[WHAT IS REQUIRED] Among the lines below, a stretch begins at the one with "0x5B) with true. cbn iota." and ends at the one with "assert (exists c". Repeat that stretch exactly, ends included.

Dataset entries:
=== Begin Enclosure ===

(** The first character of a value: not a space and not a closing bracket. *)
Lemma text_head j :
  printable j = true ->
  exists c t, json_text j = String c t /\ is_space c = false /\ (code c =? 0x5D) = false.
Proof.
  destruct j; intros Hp; [..|discriminate Hp]; cbn [json_text];
    try by (do 2 eexists; split_and!; [reflexivity|reflexivity|reflexivity]).
  - destruct b; by do 2 eexists.
  - destruct (number_head _ Hp) as (c & t & -> & Hc). exists c, t. unfold is_space.
    split_and!; [done|lia|lia].
Qed.

Lemma skip_none c s : is_space c = false -> skip_space (String c s) = String c s.
Proof. intros E. cbn. by rewrite E. Qed.

Lemma need_length j : printable j = true -> (need j <= 2 * String.length (json_text j))%nat.
Proof.
  assert (forall (l : list (nat * string)),
    Forall (fun x => x.1 <= 2 * String.length x.2)%nat l ->
    (S (list_sum (map (fun x => S x.1) l)) <= 2 * (2 + String.length (join "," (map snd l))))%nat) as Hj.
  { induction 1 as [|x l Hx Hl IH]; [cbn; lia|].
    destruct l as [|y l]; cbn [map list_sum fold_right] in *; [cbn [join]; lia|].
    rewrite join_cons2, !length_app_string. cbn [String.length]. lia. }
  induction j as [|b|n|s|l IH|fs IH|t j _] using json_ind; intros Hp; [..|discriminate Hp];
    try (destruct (text_head _ Hp) as (c & t & -> & _); cbn; lia).
  - cbn [need json_text]. unfold bracket. rewrite !length_app_string.
    specialize (Hj (map (fun x => (need x, json_text x)) l)). rewrite !map_map in Hj. cbn [fst snd] in Hj.
    cbn [String.length]. etrans; [apply Hj|change (map (fun x => json_text x) l) with (map json_text l); lia].
    apply Forall_map. cbn in Hp.
    rewrite forallb_forall in Hp. rewrite !List.Forall_forall in *. intros x Hx. cbn [fst snd]. auto.
  - cbn [need json_text]. unfold brace. rewrite !length_app_string.
    specialize (Hj (map (fun kv => (need kv.2, string_text kv.1 +:+ ":" +:+ json_text kv.2)) fs)).
    rewrite !map_map in Hj. cbn [fst snd] in Hj.
    cbn [String.length]. etrans; [apply Hj|lia]. apply Forall_map. cbn in Hp.
    rewrite forallb_forall in Hp. rewrite !List.Forall_forall in *. intros kv Hkv. cbn [fst snd].
    rewrite !length_app_string. specialize (Hp _ Hkv). apply andb_true_iff in Hp as [_ Hp].
    specialize (IH _ Hkv Hp). lia.
Qed.

(** A value is read back whatever may follow it. *)
Definition reads_back (j : json) : Prop :=
  printable j = true -> forall fuel depth rest,
  (need j <= fuel)%nat -> (nesting j <= depth)%nat -> stop rest = true ->
  parse_value fuel depth (json_text j +:+ rest) = Some (j, rest).

Lemma elements_read_back l :
  Forall reads_back l -> forall fuel depth rest, l <> [] ->
  forallb printable l = true -> (list_sum (map (fun x => S (need x)) l) <= fuel)%nat ->
  (list_max (map nesting l) <= depth)%nat ->
  parse_elements fuel depth (join "," (map json_text l) +:+ "]" +:+ rest) = Some (l, rest).
Proof.
  induction 1 as [|x l Hx Hl IH]; intros fuel depth rest Hne Hp Hf Hd; [done|].
  cbn [forallb map list_sum list_max fold_right] in Hp, Hf, Hd. apply andb_true_iff in Hp as [Hp Hps].
  change (fold_right Init.Nat.max 0%nat (map nesting l)) with (list_max (map nesting l)) in Hd.
  change (fold_right Init.Nat.add 0%nat) with list_sum in Hf.
  destruct fuel as [|fuel]; [lia|]. cbn [parse_elements].
  destruct l as [|y l].
  - cbn [map join]. by rewrite (Hx Hp) by (done || lia).
  - cbn [map]. rewrite join_cons2, !string_app_assoc, (Hx Hp) by (done || lia).
    cbn [String.append]. rewrite skip_none by done. change (code "," =? 0x2C) with true. cbn iota.
    change (json_text y :: map json_text l) with (map json_text (y :: l)).
    change (String "]" rest) with ("]" +:+ rest).
    rewrite (IH fuel depth rest) by (done || lia). done.
Qed.

Lemma members_read_back fs :
  Forall (fun kv => reads_back kv.2) fs -> forall fuel depth rest, fs <> [] ->
  forallb (fun kv => valid_utf8 kv.1 && printable kv.2) fs = true ->
  (list_sum (map (fun kv => S (need kv.2)) fs) <= fuel)%nat ->
  (list_max (map (fun kv => nesting kv.2) fs) <= depth)%nat ->
  parse_members fuel depth
    (join "," (map (fun kv => string_text kv.1 +:+ ":" +:+ json_text kv.2) fs) +:+ "}" +:+ rest) =
  Some (fs, rest).
Proof.
  set (member := fun kv : string * json => string_text kv.1 +:+ ":" +:+ json_text kv.2).
  induction 1 as [|[k x] fs Hx Hl IH]; intros fuel depth rest Hne Hp Hf Hd; [done|].
  cbn [forallb map list_sum list_max fold_right fst snd] in Hp, Hf, Hd, Hx.
  apply andb_true_iff in Hp as [Hp Hps]. apply andb_true_iff in Hp as [Hk Hp].
  change (fold_right Init.Nat.max 0%nat) with list_max in Hd.
  change (fold_right Init.Nat.add 0%nat) with list_sum in Hf.
  destruct fuel as [|fuel]; [lia|].
  assert (forall tail, stop tail = true ->
    parse_members (S fuel) depth (member (k, x) +:+ tail) =
    match tail with
    | EmptyString => None
    | String c r4 =>
      if code c =? 0x2C then option_map (fun '(l, t) => ((k, x) :: l, t)) (parse_members fuel depth r4)
      else if code c =? 0x7D then Some ([(k, x)], r4) else None
    end) as Hstep.
  { intros tail Ht. unfold member. cbn [fst snd]. rewrite string_app_assoc.
    destruct (parse_string_text k ((":" +:+ json_text x) +:+ tail) Hk) as (r & -> & Hr).
    change (dquote +:+ r) with (String "034"%char r). cbn [parse_members skip_space is_space].
    change (is_space "034"%char) with false. cbn iota.
    change (code "034"%char =? 0x22) with true. cbn iota. rewrite Hr. cbn [String.append].
    rewrite skip_none by done. change (code ":" =? 0x3A) with true. cbn iota.
    rewrite (Hx Hp) by (done || lia). destruct tail as [|c tail]; [done|].
    rewrite skip_none; [done|]. apply stop_cons in Ht. unfold is_space. lia. }
  destruct fs as [|[k' y] fs].
  - cbn [map join]. by rewrite Hstep.
  - cbn [map] in *. rewrite join_cons2, string_app_assoc, Hstep by done. cbn [String.append].
    change (code "," =? 0x2C) with true. cbn iota.
    change (String "}" rest) with ("}" +:+ rest). by rewrite (IH fuel depth rest) by (done || lia).
Qed.

Lemma with_source_text j rest : with_source (json_text j +:+ rest) rest j = j.
Proof.
  unfold with_source, consumed. rewrite length_app_string, Nat.add_sub, stake_app.
  by rewrite String.eqb_refl.
Qed.
(** A value is read by its first character. *)
Lemma parse_value_body f depth j rest c t :
  json_text j = String c t -> is_space c = false ->
  parse_body (parse_elements f) (parse_members f) depth c (t +:+ rest) = Some (j, rest) ->
  parse_value (S f) depth (json_text j +:+ rest) = Some (j, rest).
Proof.
  intros Et Hc E. rewrite Et. cbn [String.append parse_value]. rewrite skip_none, E by done.
  cbn [option_map]. change (String c (t +:+ rest)) with (String c t +:+ rest).
  by rewrite <- Et, with_source_text.
Qed.

Lemma value_reads_back j : reads_back j.
Proof.
  induction j as [|b|n|s|l IH|fs IH|t j _] using json_ind; intros Hp fuel depth rest Hf Hd Hs;
    [..|discriminate Hp]; (destruct fuel as [|fuel]; [cbn in Hf; lia|]).
  - by eapply parse_value_body.
  - destruct b; by eapply parse_value_body.
  - destruct (number_head _ Hp) as (c & t & -> & Hc).
    eapply parse_value_body; [reflexivity|unfold is_space; lia|].
    pose proof (parse_number_ok _ rest Hp Hs) as E. cbn [String.append] in *. unfold parse_body.
    rewrite E. do 6 (rewrite (proj2 (Z.eqb_neq _ _)) by lia). done.
  - destruct (parse_string_text s rest Hp) as (r & Er & Hr).
    eapply (parse_value_body fuel depth (JString s)); [reflexivity|done|].
    unfold string_text, quote in Er. injection Er as Er. unfold parse_body. rewrite Er.
    cbn -[parse_string]. by rewrite Hr.
  - cbn [need nesting printable] in *. destruct depth as [|depth]; [lia|].
    apply (parse_value_body fuel (S depth) (JArray l) rest "[" (join "," (map json_text l) +:+ "]"));
      [reflexivity|done|]. unfold parse_body.
    change (code "[" =? 0x7B) with false. change (code "[" =? 0x5B) with true. cbn iota.
    rewrite string_app_assoc. destruct l as [|x l]; [done|].
    change ("]" +:+ rest) with (String "]" rest).
    assert (exists c r, join "," (map json_text (x :: l)) +:+ String "]" rest = String c r /\
      is_space c = false /\ (code c =? 0x5D) = false) as (c & r & E & Hc & Hb).
    { cbn [forallb] in Hp. apply andb_true_iff in Hp as [Hp _].
      destruct (text_head _ Hp) as (c & t & E & ? & ?). exists c.
      destruct l as [|y l]; cbn [map]; [cbn [join]|rewrite join_cons2];
        rewrite E; eexists; (split; [reflexivity|done]). }
    pose proof (elements_read_back (x :: l) IH fuel depth rest ltac:(done) Hp ltac:(lia) ltac:(lia)) as Er.
    change ("]" +:+ rest) with (String "]" rest) in Er. rewrite E in *.
    by rewrite skip_none, Hb, Er by done.
  - cbn [need nesting printable] in *. destruct depth as [|depth]; [lia|].
    apply (parse_value_body fuel (S depth) (JObject fs) rest "{"
      (join "," (map (fun kv => string_text kv.1 +:+ ":" +:+ json_text kv.2) fs) +:+ "}"));
      [reflexivity|done|]. unfold parse_body.
    change (code "{" =? 0x7B) with true. cbn iota. rewrite string_app_assoc.
    destruct fs as [|[k x] fs]; [done|].
    pose proof (members_read_back ((k, x) :: fs) IH fuel depth rest ltac:(done) Hp
      ltac:(lia) ltac:(lia)) as E.
    set (text := join "," _) in *.
    assert (exists r, text = String "034"%char r) as (r & ->).
    { unfold text, string_text, quote.
      destruct fs as [|y fs]; cbn [map fst snd]; [cbn [join]|rewrite join_cons2]; by eexists. }
    cbn [String.append] in *. rewrite skip_none by done. by rewrite E.
Qed.

Lemma parse_json_text j :
  printable j = true -> (nesting j <= maxNestingDepth)%nat -> parse_json (json_text j) = Some j.
Proof.
  intros Hp Hd. pose proof (need_length j Hp). unfold parse_json.
  rewrite <- (string_app_nil_r (json_text j)) at 2.
  by rewrite (value_reads_back j Hp) by (done || lia).
Qed.

(** The values that come back through the text: in the normal form of their
    type ([wf]), with strings that are UTF-8 and raw messages as the encoder
    writes them ([printable]), and nested at most 10000 deep. *)
Definition survives {A} `{JSONType A} (a : A) : Prop :=
  wf codec_of a /\ printable (to_json a) = true /\ (nesting (to_json a) <= maxNestingDepth)%nat.

(** [json.Unmarshal] of what [json.Marshal] has written. *)
Lemma Unmarshal_Marshal {A} `{JSONType A} `{!RoundTrip (A := A) codec_of} (a : A) :
  survives a -> Unmarshal (Marshal a) = Ret (inr a).
Proof.
  intros (Hw & Hp & Hd). unfold Unmarshal, Marshal. rewrite parse_json_text by done.
  unfold from_json, to_json. by rewrite round_trip.
Qed.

=== End Enclosure ===

[RESPONSE]
    change (code "[" =? 0x7B) with false. change (code "[" =? 0x5B) with true. cbn iota.
    rewrite string_app_assoc. destruct l as [|x l]; [done|].
    change ("]" +:+ rest) with (String "]" rest).
    assert (exists c r, join "," (map json_text (x :: l)) +:+ String "]" rest = String c r /\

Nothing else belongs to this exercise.